Firenze – Matteo Renzi in piazza della Signoria fra un tripudio di bandiere del Pd: “Domani i giornali non scriveranno niente di solidarietà e di interventi per i più deboli. Riporteranno la splendida frase di Dario Nardella: in questa piazza c’è la speranza, in piazza san Giovanni a Roma c’è il jukebox dell’odio”.
Bene, diamo ragione a Renzi e partiamo proprio da quella frase, degna chiosa di una campagna elettorale che nelle ultime settimane ha registrato toni sempre più accesi fra il Partito democratico e Beppe Grillo. Il doppio Nardella-Renzi ha sapientemente valorizzato i rispettivi ruoli di aspirante sindaco con altissima probabilità di diventarlo al primo turno (“Non vorrete fare spendere un milione di euro al Comune per fare il ballottaggio?”, ha ironizzato Renzi) e di premier ex sindaco della medesima città venuto a dare una mano e qualche botta finale al leader del Movimento 5 Stelle, autodefinitosi a Roma “cattivissimo senza violenza”. “La risposta all’odio e all’intolleranza è la passione e l’entusiasmo di questa piazza – ha esordito il candidato – loro non sanno cosa significa porre una grande questione etica e morale della politica”. Nel momento in cui si appropriano della figura di Enrico Berlinguer “sono imbroglioni della politica senza argomenti né contenuti”.

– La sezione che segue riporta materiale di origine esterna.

(** C4 (amended): for every text and type, the lexicon channel's score of the
    type is the number of distinct keywords of the type's list that occur,
    as substrings, in the lowercased text ([keyword.lower() in text]); the
    type is in the result iff that number is positive, and absent from the
    scores otherwise. *)
Theorem lexicon_score_distinct_keywords (text : string) (t : CrisisType) :
  let kws := match table_lookup build_crisis_keywords (CrisisType_value t) with
             | Some l => l | None => [] end in
  let n := List.length
             (List.filter (fun kw => str_contains (str_lower kw) (str_lower text)) kws) in
  let res := check_crisis_keywords build_crisis_keywords (str_lower text) in
  (In (CrisisType_value t) (cr_types res) <-> (0 < n)%nat) /\
  (dict_get (cr_scores res) (CrisisType_value t) = None <-> n = 0%nat) /\
  (forall v, dict_get (cr_scores res) (CrisisType_value t) = Some v ->
     v == inject_Z (Z.of_nat n)).
Proof.
  intros kws n res.
  assert (Hnd : NoDup (map (fun e => CrisisType_value e.1) build_crisis_keywords))
    by (apply build_tables_types_NoDup).
  assert (Hpos : forall l, Qlt_b 0 (entry_score (str_lower text) l 1) = true <->
            (0 < List.length (List.filter
                   (fun kw => str_contains (str_lower kw) (str_lower text)) l))%nat).
  { intros l. rewrite Qlt_b_iff, entry_score_count, Qmult_1_l.
    unfold Qlt. cbn [Qnum Qden inject_Z]. split; intros; lia. }
  unfold res, check_crisis_keywords, check_entries.
  rewrite check_entries_fold_types by exact Hnd.
  rewrite check_entries_fold_get by exact Hnd.
  cbn [cr_types cr_scores empty_result dict_get].
  unfold n; unfold kws. destruct (table_lookup build_crisis_keywords (CrisisType_value t))
    as [l|]; simpl.
  - specialize (Hpos l).
    destruct (Qlt_b 0 (entry_score (str_lower text) l 1)) eqn:Eq.
    + split; [tauto|]. split.
      * split; [discriminate|]. intros H0. pose proof (proj1 Hpos eq_refl). lia.
      * intros v Hv. injection Hv as <-. rewrite entry_score_count. ring.
    + split; [split; [intros [[]|H]; discriminate | intros H; apply Hpos in H; discriminate]|].
      split.
      * split; [intros _|reflexivity].
        destruct (List.length _) eqn:El; [reflexivity|].
        exfalso. assert (Hf : false = true) by (apply Hpos; lia). discriminate.
      * discriminate.
  - split; [split; [intros [[]|[]] | intros H; lia]|].
    split; [tauto|discriminate].
Qed.

(** C5 (counterexample): with a Pattern Table holding a malformed regex,
    construction still succeeds (the table is stored as raw strings), and it
    is the first assessment that fails, compiling the pattern and raising. *)
Lemma pattern_compile_at_init_cex :
  exists self e,
    CrisisDetectionSystem_init_with broken_patterns = Ok self /\
    assess_crisis_level self "أريد أن أموت" None 0 = Raise e.
Proof.
  eexists. eexists. split; [reflexivity|]. vm_compute. reflexivity.
Qed.

(** C5 (amended): patterns are kept as raw strings and compiled on every
    assessment call, never at construction: construction always succeeds
    and stores the table as given; if some pattern of the table does not
    compile, every assessment (for any text, session and time) raises and
    yields no result, so no broken pattern is skipped; if all compile, no
    assessment raises; and every pattern of the shipped table compiles. *)
Theorem pattern_compile_per_call (patterns : list (string * (CrisisType * Q))) :
  (exists self, CrisisDetectionSystem_init_with patterns = Ok self /\
     crisis_patterns self = patterns) /\
  (forall self p, CrisisDetectionSystem_init_with patterns = Ok self ->
     In p (map fst patterns) -> re_compile p = None ->
     forall h text sid now, exists e,
       assess_crisis_level (with_history self h) text sid now = Raise e) /\
  (forall self, CrisisDetectionSystem_init_with patterns = Ok self ->
     Forall (fun p => re_compile p.1 <> None) patterns ->
     forall h text sid now, exists r,
       assess_crisis_level (with_history self h) text sid now = Ok r) /\
  Forall (fun p => re_compile p.1 <> None) build_crisis_patterns.
Proof.
  split; [eexists; split; reflexivity|]. split; [|split].
  - intros self p Hi Hin Hc h text sid now. injection Hi as <-.
    destruct (check_crisis_patterns_from_raise patterns (str_lower text) empty_result p
                Hin Hc) as [e He].
    exists e. unfold assess_crisis_level. cbn [crisis_patterns with_history].
    unfold check_crisis_patterns. rewrite He. reflexivity.
  - intros self Hi Hc h text sid now. injection Hi as <-.
    destruct (check_crisis_patterns_from_compiles patterns (str_lower text) empty_result
                Hc) as [pat Hp].
    unfold assess_crisis_level. cbn [crisis_patterns with_history].
    unfold check_crisis_patterns. rewrite Hp.
    destruct sid as [sid|]; [destruct (String.eqb sid "")|];
      [| destruct (analyze_session_patterns _ _ _ _) |]; eexists; reflexivity.
  - exact build_crisis_patterns_compile.
Qed.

Lanciato l’assist al segretario – presidente, Nardella ha parlato della città che presto uscirà dai suoi confini storici per diventare Città metropolitana insieme con i suoi vicini, per sancire una volta per tutte “la fine della litigiosità fra i politici”. A questo appuntamento Firenze c’è arrivata grazie alle cose fatte nei cinque anni passati (la lista è quella che ha segnato l’intera campagna elettorale: 130 km di strade asfaltate, asili nido, mille appartamenti per i deboli e gli emarginati…), “Firenze è cambiata e ha cambiato l’Italia, ma non ci si deve accontentare, e questo è esattamente quanto segnala lo slogan Firenze più di prima”.

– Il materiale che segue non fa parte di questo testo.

(** * Aztech adapter: device capability detection and polling

    A shallow embedding of [pkg/aztech_device.py]: the classes
    [AztechDevice], [AztechPlug] and [AztechBulb], which project a vendor
    status blob onto a typed set of gateway properties and keep those
    properties fresh with a polling loop.

    Python values are embedded as the inductive type [pyval]; dictionaries
    received from the vendor client are [gmap string pyval]; Python
    exceptions are an explicit error type threaded through the [result]
    monad; binary64 floats are [spec_float] with the Standard Library's
    IEEE-754 operations at precision 53. *)

From Stdlib Require Import ZArith String List Ascii Bool Lia.
From Stdlib Require Import Floats.SpecFloat.
From stdpp Require Import gmap strings list.

Set Warnings "-register-all".
Open Scope string_scope.
Open Scope list_scope.
Open Scope Z_scope.

(** ** Python values *)

Inductive pyval : Type :=
| VNone
| VBool (b : bool)
| VInt (z : Z)
| VFloat (f : spec_float)
| VStr (s : string)
| VList (l : list pyval)
| VDict (d : gmap string pyval).

(** The exceptions that the embedded code can raise or let through. *)
Inductive exn : Type :=
| KeyError
| IndexError
| TypeError
| ValueError
| AttributeError
| OverflowError
| ZeroDivisionError
| SmartDeviceException
| OSError.

Inductive result (A : Type) : Type :=
| Ok (a : A)
| Raise (e : exn).
Arguments Ok {A} a.
Arguments Raise {A} e.

#[global] Instance result_ret : MRet result := fun A a => Ok a.
#[global] Instance result_bind : MBind result := fun A B f m =>
  match m with
  | Ok a => f a
  | Raise e => Raise e
  end.

#[global] Instance result_fmap : FMap result := fun A B f m =>
  match m with
  | Ok a => Ok (f a)
  | Raise e => Raise e
  end.

#[global] Instance exn_eq_dec : EqDecision exn.
Proof. solve_decision. Defined.

(** ** Gateway data model *)

(** Modelled from the spec: the property class of [aztech_property.py] is not
    part of the sources; a property is its immutable identity (name and
    metadata dictionary) and its mutable current value. *)
Record property : Type := {
  prop_name : string;
  prop_description : gmap string pyval;
  prop_value : pyval
}.

(** A gateway device as [AztechDevice.__init__] leaves it.  [properties] is a
    Python dict, which iterates in insertion order, so it is kept as an
    association list. *)
Record device : Type := {
  _type : list string;
  index : Z;
  name : pyval;
  description : pyval;
  properties : list (string * property)
}.

(** The pyKyla device handle: what each vendor call answers at one point in
    time. *)
Record kyla_dev : Type := {
  sys_info : result pyval;
  get_emeter_realtime : result pyval;
  get_light_state : result pyval;
  valid_temperature_range : result pyval
}.

(** What the module imports and the sources do not contain: the vendor's
    feature token ([SmartDevice.FEATURE_ENERGY_METER]), Python's
    string-to-integer parser and the colour helper of [util.py]. *)
Class Externals : Type := {
  FEATURE_ENERGY_METER : string;
  int_of_str : string -> result Z;
  hsv_to_rgb : pyval -> pyval -> Z -> result pyval
}.

(** The [update] methods of [AztechPlugProperty] and [AztechBulbProperty]
    ([aztech_property.py], not part of the sources): given the owning device
    and the fresh snapshots, the refreshed property or an exception. *)
Class PropertyClasses : Type := {
  plug_update : device -> property -> pyval -> pyval -> result property;
  bulb_update : device -> property -> pyval -> pyval -> pyval -> result property
}.

(** ** Python built-ins used by the module *)

Module Py.

Definition prec : Z := 53.
Definition emax : Z := 1024.

(** [bool(v)] *)
Definition bool (v : pyval) : Datatypes.bool :=
  match v with
  | VNone => false
  | VBool b => b
  | VInt z => negb (z =? 0)
  | VFloat (S754_zero _) => false
  | VFloat _ => true
  | VStr s => negb (String.eqb s "")
  | VList l => match l with [] => false | _ => true end
  | VDict d => negb (Nat.eqb (size d) 0)
  end.

(** [v is not None] *)
Definition is_not_none (v : pyval) : Datatypes.bool :=
  match v with
  | VNone => false
  | _ => true
  end.

(** [bool] is a subclass of [int]. *)
Definition as_int (v : pyval) : option Z :=
  match v with
  | VBool b => Some (if b then 1 else 0)
  | VInt z => Some z
  | _ => None
  end.

(** [float(z)]: round to nearest even, [OverflowError] beyond the range. *)
Definition float_of_int (z : Z) : result spec_float :=
  match binary_normalize prec emax z 0 false with
  | S754_infinity _ => Raise OverflowError
  | f => Ok f
  end.

Definition as_float (v : pyval) : option (result spec_float) :=
  match v with
  | VFloat f => Some (Ok f)
  | _ => float_of_int <$> as_int v
  end.

Definition is_zero (f : spec_float) : Datatypes.bool :=
  match f with
  | S754_zero _ => true
  | _ => false
  end.

(** The correctly rounded quotient of two integers ([int / int]). *)
Definition int_truediv (a b : Z) : result pyval :=
  match a, b with
  | _, 0 => Raise ZeroDivisionError
  | 0, _ => Ok (VFloat (S754_zero (b <? 0)))
  | _, _ =>
      match SFdiv prec emax
              (S754_finite (a <? 0) (Z.to_pos (Z.abs a)) 0)
              (S754_finite (b <? 0) (Z.to_pos (Z.abs b)) 0) with
      | S754_infinity _ => Raise OverflowError
      | f => Ok (VFloat f)
      end
  end.

(** [a / b] *)
Definition truediv (a b : pyval) : result pyval :=
  match as_int a, as_int b with
  | Some x, Some y => int_truediv x y
  | _, _ =>
      match as_float a, as_float b with
      | Some ra, Some rb =>
          x ← ra; y ← rb;
          if is_zero y then Raise ZeroDivisionError
          else Ok (VFloat (SFdiv prec emax x y))
      | _, _ => Raise TypeError
      end
  end.

Fixpoint str_repeat (s : string) (n : nat) : string :=
  match n with
  | O => ""
  | S n' => s +:+ str_repeat s n'
  end.

Fixpoint list_repeat {A} (l : list A) (n : nat) : list A :=
  match n with
  | O => []
  | S n' => l ++ list_repeat l n'
  end.

(** [a * b]: product of numbers, repetition of a sequence. *)
Definition mul (a b : pyval) : result pyval :=
  match as_int a, as_int b with
  | Some x, Some y => Ok (VInt (x * y))
  | _, _ =>
      match as_float a, as_float b with
      | Some ra, Some rb =>
          x ← ra; y ← rb; Ok (VFloat (SFmul prec emax x y))
      | _, _ =>
          match a, as_int b, as_int a, b with
          | VStr s, Some n, _, _ => Ok (VStr (str_repeat s (Z.to_nat n)))
          | VList l, Some n, _, _ => Ok (VList (list_repeat l (Z.to_nat n)))
          | _, _, Some n, VStr s => Ok (VStr (str_repeat s (Z.to_nat n)))
          | _, _, Some n, VList l => Ok (VList (list_repeat l (Z.to_nat n)))
          | _, _, _, _ => Raise TypeError
          end
      end
  end.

Secondo assist per l’intervento di Matteo Renzi: il partito democratico è un partito di sinistra che fonda il suo impegno sulla solidarietà, l’attenzione all’ultimo, l’accompagnamento di chi ha bisogno, la giustizia sociale. L’inizio del discorso del segretario-presidente è stato accompagnato da fischi e grida di un gruppetto di contestatori, che tuttavia non sono mai riusciti a interromperlo e dopo poco si sono allontanati: “salveremo l’Italia anche per loro e nonostante loro”, così li ha liquidati l’oratore, che ha messo in campo tutto il repertorio di una campagna dura e intensa. “Vogliamo bene al Paese – ha detto fra l’altro – non lo lasciamo in mano a chi lo vuole distruggere”.

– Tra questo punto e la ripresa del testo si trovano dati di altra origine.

Lemma build_aliases_known (cmds : list (list field)) (cmd : field)
    (A : gmap field (list string)) :
  build_aliases cmds = Ok A →
  is_Some (A !! cmd) ↔ ∃ r, r ∈ cmds ∧ stores_aliases cmd r = true.
Proof.
  unfold build_aliases.
  assert (∀ A0, for_each aliases_body A0 cmds = Ok A →
    is_Some (A !! cmd) ↔
    is_Some (A0 !! cmd) ∨ ∃ r, r ∈ cmds ∧ stores_aliases cmd r = true)
    as Hgen.
  { induction cmds as [|r cmds IH]; intros A0; simpl.
    - intros [= <-]. split; [by left|]. intros [?|(r & Hr & _)]; [done|].
      by apply elem_of_nil in Hr.
    - destruct (aliases_body A0 r) as [A1|] eqn:Hb; [|done]. intros HA.
      rewrite (IH _ HA). clear IH HA.
      destruct (stores_aliases cmd r) eqn:Hs.
      + split; [|intros _].
        * intros _. right. exists r. split; [by left|done].
        * left. apply stores_aliases_true in Hs
            as (pl & raw & desc & helpText & -> & Hraw).
          rewrite aliases_body_store in Hb by done. injection Hb as <-.
          rewrite lookup_insert_eq. eauto.
      + rewrite (aliases_body_other _ _ _ _ Hs Hb).
        split.
        * intros [?|(r' & Hr' & Hs')]; [by left|]. right. exists r'.
          split; [by right|done].
        * intros [?|(r' & Hr' & Hs')]; [by left|].
          apply elem_of_cons in Hr' as [->|Hr']; [congruence|]. right. eauto. }
  intros HA. rewrite (Hgen _ HA), lookup_empty.
  split; [intros [[? ?]|?]; done|by right].
Qed.

(** ** The command-to-node map *)

Lemma commands_body_Raise (A : gmap field (list string)) (M : gmap string string)
    (r : list field) (e : exn) :
  commands_body A M r = Raise e → e = ValueError.
Proof.
  unfold commands_body.
  repeat (destruct r as [|? r]; try by intros [= <-]).
  by repeat case_match.
Qed.

Lemma commands_body_short (A : gmap field (list string)) (M : gmap string string)
    (r : list field) :
  List.length r ≠ 4 → commands_body A M r = Raise ValueError.
Proof.
  intros Hlen. unfold commands_body.
  by repeat (destruct r as [|? r]; try done).
Qed.

Lemma commands_body_skip (A : gmap field (list string)) (M : gmap string string)
    (pl cmd node desc : field) :
  truthy cmd && truthy node = false →
  commands_body A M [pl; cmd; node; desc] = Ok M.
Proof.
  intros Hf. unfold commands_body.
  by destruct (truthy cmd), (truthy node).
Qed.

Lemma commands_body_upsert (A : gmap field (list string)) (M : gmap string string)
    (pl desc : field) (c n : string) :
  c ≠ "" → n ≠ "" →
  commands_body A M [pl; Some c; Some n; desc] = Ok (upsert A M c n).
Proof.
  intros Hc Hn. unfold commands_body, upsert.
  assert (truthy (Some c) = true) as -> by (apply truthy_Some; eauto).
  assert (truthy (Some n) = true) as -> by (apply truthy_Some; eauto).
  cbn [negb orb]. destruct (M !! c) as [old|] eqn:HM.
  - rewrite bool_decide_eq_false_2 by done. cbn [andb]. rewrite HM.
    by destruct (_ <? _)%nat.
  - rewrite bool_decide_eq_true_2 by done. cbn [andb].
    destruct (bool_decide (is_Some (A !! Some c))).
    + rewrite lookup_insert_eq, Nat.ltb_irrefl. done.
    + by rewrite HM.
Qed.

Volere bene al paese significa anche fare tesoro del patrimonio della città, dei suoi modelli di qualità, laboriosità, solidarietà. Così come rappresentare i valori fondativi del partito democratico, sui quali tutti i suoi membri si ritrovano uniti (in piazza c’era anche Gianni Cuperlo) . Molti i riferimenti storici, con un ricordo di Falcone e delle vittime della strage di via dei Georgofili. Ma Grillo dice che le forze dell’ordine sono dalla sua parte, e Grillo non è un uomo d’onore: “Caro Grillo, non si cambiano le idee sulla base della geografia”, ha detto fra gli applausi, ricordando l’ex comico prima fra gli anti-Tav contro le forze dell’ordine e poi a Torino ponendosi come punto di riferimento delle stesse: “Giù le mani dalle persone che rappresentano le istituzioni, perché sono di tutti”.
Poi la raccomandazione di portare gli amici a votare e di “vivere il tempo del futuro” prima del saluto finale di tutti i candidati fiorentini nella piazza festosa al ritmo piacevole, ma molto incalzante, di “Fix you” dei Coldplay.